"Grover, I want you to help me," she whispered. "I am going to do something desperate—something secret—and I can't do it unless you stand by me."
The woman paused. She was angry with herself for being influenced, as influenced she undoubtedly was, by the clinging arms, and the nestling golden head. "Now, what have you got in your head, ma'am?" she asked, as coldly as she could. She almost jumped when she heard the reply.
"I want you to help me run away."
"Never!" Putting aside the girlish embrace, she rose to her feet, her homely face stern and reproachful. "Never! Not while I'm in his service! He may have scared you, as your mother tells me he has, but if so, you should have known better. It's only because you know so little of him, and he so unused to women. Oh, my dear, my dear, I don't suppose for a minute you'll listen to me, but I must say it! You go back, my dear, and do your duty! Your place is there, with him! You chose him, and it's God's law that you should cleave to him, though I have no right to be talking like this, ma'am, but if it was the last word I ever said——"
"Grover, Grover," cried Virginia, grasping a solid arm and shaking it, "what on earth are you talking about? Isn't that just what I want you to do? To take me back to Omberleigh? What did you think I meant?"

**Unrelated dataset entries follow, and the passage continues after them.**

(** * ts-spatial-navigation: a shallow embedding and its verified properties

    The development follows the TypeScript sources:
    - geometry.ts: [getRect], [partition], [distanceBuilder];
    - strategies.ts and core.ts: the per-direction tiers, [prioritize],
      [navigate], [extend], [exclude], [parseSelector], [matchSelector];
    - spatial-navigation.ts: the private functions of the focus state
      machine ([isNavigable], [getSectionId], [focusElement],
      [focusSection], [focusExtendedSelector], [gotoLeaveFor],
      [focusNext]) and the public object [SpatialNavigation].

    Modelling conventions.
    - JavaScript numbers are binary64 values, held as the rationals they
      denote ([Q]); NaN and infinities are outside the model.  The
      threshold arithmetic of [partition] is rounded as IEEE 754
      prescribes ([round64]); the other arithmetic of the model is
      exact.  "Zero" is stated up to [==].
    - DOM elements are identities ([Elem]).  What the engine asks of the
      document -- selector queries, geometry, attributes, the verdict of
      the listeners of a cancelable event -- is a field of a [World].
      Selectors are valid, elements belong to the document (so
      [elem.matches(s)] holds exactly for the members of
      [querySelectorAll(s)]) and can take focus; listeners observe and
      veto but do not call back into the engine.  The empty string is
      not a valid selector: [elem.matches('')] throws, and the theorems
      about [makeFocusable] assume that the list of selectors to ignore
      is not the empty string.
    - A JavaScript object used as a dictionary is an association list
      kept in the order in which [for ... in] and [Object.keys] enumerate
      it: array-index keys first, in ascending numeric order, then the
      other keys in order of creation.  [_sections[id]] is looked up
      among the object's own keys, which is what the source does for
      every id that does not name a member of [Object.prototype]
      ([inherited]): the model is of such ids, and a theorem that
      speaks of an id that need not be registered says so by
      hypothesis.
    - A property of a configuration is [undefined] ([None]) or a value
      of the type that types.ts declares for it.  The two [null]
      defaults of [globalConfig] ([leaveFor] and [navigableFilter]),
      which the code only tests for truthiness and for being a
      function, are [None] as well; a [null] handed in by a caller,
      which no declared type admits, is outside the model.
    - Stateful functions run in a state monad over the engine variables,
      the document's active element and the log of dispatched events.
      Where the source would raise a TypeError on a section id that is
      not registered, the private functions of the model return a
      default; their callers only pass registered ids, and the theorems
      about [focusNext] assume it. *)

From Stdlib Require Import QArith Qround Qpower Qabs ZArith List String Ascii Bool.
From Stdlib Require Import Arith Lia Lqa.
From Stdlib Require Import DecimalString DecimalNat.
Import ListNotations.
Open Scope Q_scope.
(** * boopy: the [PolyGroup] wrapper of src/boopy/boopy.cpp

    [PolyGroup] owns a [std::vector] of [gtl::polygon_data<int>] and
    forwards every geometric operation to boost::polygon ([gtl]).  The
    wrapper itself is embedded from the source; the library it calls is
    not part of the source tree and enters either as a parameter of the
    section [Wrapper] or, where stated, as a model written from the
    specification. *)

From Stdlib Require Import ZArith QArith Lia.
From stdpp Require Import base list.

Local Open Scope Z_scope.

(** ** Machine integers

    [unsigned int] is 32 bits wide; its arithmetic wraps.  [size_t] is 64
    bits wide and no vector is long enough to make it wrap, so sizes are
    plain [Z]. *)

Definition UINT_MOD : Z := 4294967296.

Definition u32 (z : Z) : Z := z mod UINT_MOD.

(** ** Data model *)

(** Modelled from the spec: [gtl::point_data<int>] (boost::polygon, not in
    the source tree), "an ordered pair of signed integers (x, y)". *)
Abbreviation Point := (Z * Z)%type.

Definition construct (x y : Z) : Point := (x, y).
Definition px (p : Point) : Z := fst p.
Definition py (p : Point) : Z := snd p.

(** Modelled from the spec: [gtl::polygon_data<int>] (boost::polygon, not
    in the source tree): the vertices "in original insertion order (no
    implicit closing point emitted)", with "no deduplication or
    edge-validity checking" at construction. *)
Abbreviation Polygon := (list Point).

(** [gtl::set_points(poly, first, last)] on an array [pts]: the polygon
    takes the [n] points of the range, in order. *)
Definition set_points (pts : list Point) (n : Z) : Polygon :=
  take (Z.to_nat n) pts.

(** [typedef std::vector<gtl::polygon_data<int> > PolygonSet]. *)
Abbreviation PolygonSet := (list Polygon).

Record PolyGroup : Type := mkPolyGroup { ps_ : PolygonSet }.

(** A freshly constructed group ([py::init<>()]). *)
Definition newPolyGroup : PolyGroup := {| ps_ := [] |}.

(** ** Outcomes of a call *)

Inductive exn : Type :=
| out_of_range.

Inductive Outcome (A : Type) : Type :=
| Done (a : A)
| Throw (e : exn)
| OutOfFuel.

Grover's face was a study. It was as though layer after layer of gloom and apprehension passed from its surface.
"That what you mean? Run away home?" she panted.
"To Omberleigh, yes." She could not bring her lips to utter the word home, but Grover did not remark such a detail, though Gaunt had noted it fast enough in the letter she wrote him the previous week.
"I don't know whether it is that my chill has made me a little mad," whispered Virgie, "but I feel as if I am in prison. I feel as if they had made up their minds that I should not go back, and you know I must. I have overstayed my time already."
"Well, ma'am, if that's what you want, to go back where you belong, you shall go, though an army stood in the way," cried Grover, with such goodwill that Virgie flung her arms round her again, this time to meet with a warm response. Then she slid out of bed, and stood, her arms outstretched, making graceful motions to show that she was strong and vigorous.